Elle était petite, sa tête n'arrivait qu'à la hauteur de l'épaule de Severus. Elle était frêle, avait un seul bras il entourait son dos. Il caressa lentement la masse de cheveux d'Hermione. Ils étaient doux comme de la soie. Perdu dans sa rêverie, il ne remarqua pas qu'elle ne pleurait plus. Il entendit sa respiration, elle était régulière. Elle s'était endormie.
Il eut un sourire en pensant qu'il allait encore devoir la raccompagner jusqu'à sa chambre. Il la souleva pour la porter. Elle se réveilla brusquement et ouvrit un œil.
- Rendormez-vous, Miss, souffla-t-il.
Il n'eut pas besoin de lui répéter, il dormait déjà. Il emprunta le réseau de Cheminette et arriva dans sa chambre. Comme la veilla il métamorphosa ses vêtements en pyjama et il sa glissa dans le lit à baldaquin. Il alla chercher sur le bureau d'Hermione de quoi écrire.
Miss Granger,
Mes appartements doivent avoir des propriétés soporifiques, j'ai pris la liberté de vous raccompagner dans votre chambre. Je vous laisse de la Potion de Sommeil sans Rêves si vous vous réveillez.
Severus Rogue.
Il posa la fiole sur le parchemin. Il borda la jeune fille et déposa, sans trop savoir pourquoi, un léger baiser sur le front de la rouge et or.
" Bonne nuit Hermione", murmura-t-il.
Arrivé dans ses appartements il travailla un peu sans arriver à se concentrer. Il se coucha en repensant à ce moment extraordinaire. Ce soir quelqu'un lui avait fait confiance, la première personne depuis Lily. Dumbledore lui faisait confiance, mais c'était différent, c'était toujours intéressé. Là c'était de la confiance gratuite.
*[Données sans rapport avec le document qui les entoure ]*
Lemma read_csv_ok (fs : FileSystem) (path : string) (cols : list string)
  (f : CSV) (ixs : list nat) :
  fs path = Some f ->
  header f <> [] ->
  Forall2 (fun c i => position c (header f) = Some i) cols ixs ->
  read_csv fs path cols
  = inr (mkDataFrame
           (map (fun r => map (fun i => field i r) ixs) (records f))
           (map (fun j => field j (header f))
                (others (List.length (header f)) ixs))
           (map (fun r => map (fun j => field j r)
                              (others (List.length (header f)) ixs))
                (records f))).
Proof.
  intros Hf Hh Hp. unfold read_csv. rewrite Hf.
  destruct (header f) as [|c hd] eqn:E; [congruence|].
  rewrite (for_in_positions cols (c :: hd) ixs Hp). reflexivity.
Qed.


Lemma position_header (name : string) (f : CSV) (i : nat) :
  position name (header f) = Some i -> header f <> [].
Proof. intros H E. rewrite E in H. discriminate H. Qed.

(** The columns that are not the index, for one index column. *)
Lemma others_one (n i : nat) :
  (i < n)%nat -> others n [i] = (seq 0 i ++ seq (S i) (n - S i))%list.
Proof.
  intros Hi. unfold others.
  replace n with (i + S (n - S i))%nat at 1 by lia.
  rewrite seq_app, filter_app. cbn [seq filter existsb Nat.add].
  rewrite Nat.eqb_refl. cbn [orb negb].
  f_equal.
  - apply forallb_filter_id. apply forallb_forall. intros j Hj.
    apply in_seq in Hj. destruct (Nat.eqb_spec j i); [lia | reflexivity].
  - apply forallb_filter_id. apply forallb_forall. intros j Hj.
    apply in_seq in Hj. destruct (Nat.eqb_spec j i); [lia | reflexivity].
Qed.

Lemma skipn_nth {A} (d : A) (l : list A) :
  forall a, (a < List.length l)%nat -> skipn a l = nth a l d :: skipn (S a) l.
Proof.
  induction l as [|x l IH]; intros a Ha; simpl in Ha.
  - lia.
  - destruct a as [|a]; [reflexivity|]. simpl. apply IH. lia.
Qed.

Lemma fields_seq (r : list string) (b : nat) :
  forall a, (a + b <= List.length r)%nat ->
            map (fun j => field j r) (seq a b) = firstn b (skipn a r).
Proof.
  induction b as [|b IH]; intros a H.
  - reflexivity.
  - cbn [seq map]. rewrite (skipn_nth EmptyString r a) by lia.
    cbn [firstn]. unfold field at 1. f_equal. apply IH. lia.
Qed.

Lemma fields_without (r : list string) (i : nat) :
  (i < List.length r)%nat ->
  map (fun j => field j r)
      (seq 0 i ++ seq (S i) (List.length r - S i))%list
  = without i r.
Proof.
  intros Hi. unfold without. rewrite map_app, !fields_seq by lia.
  change (skipn 0 r) with r. f_equal.
  apply firstn_all2. rewrite length_skipn. lia.
Qed.





Lemma well_formed_records (f : CSV) (r : list string) :
  well_formed f = true -> In r (records f) ->
  List.length r = List.length (header f).
Proof.
  unfold well_formed. intros H Hr.
  apply andb_true_iff in H. destruct H as [_ H].
  rewrite forallb_forall in H. apply Nat.eqb_eq. apply H, Hr.
Qed.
Il ne croyait plus que c'était possible. Mais il se sentait misérable, il ne se sentait pas digne de cette confiance. Pourtant il s'endormit avec l'image récurrente des bras d'Hermione autour de son dos et l'odeur enivrante de ses cheveux. La Je-Sais-Tout s'effaçait pour laisser place à Hermione.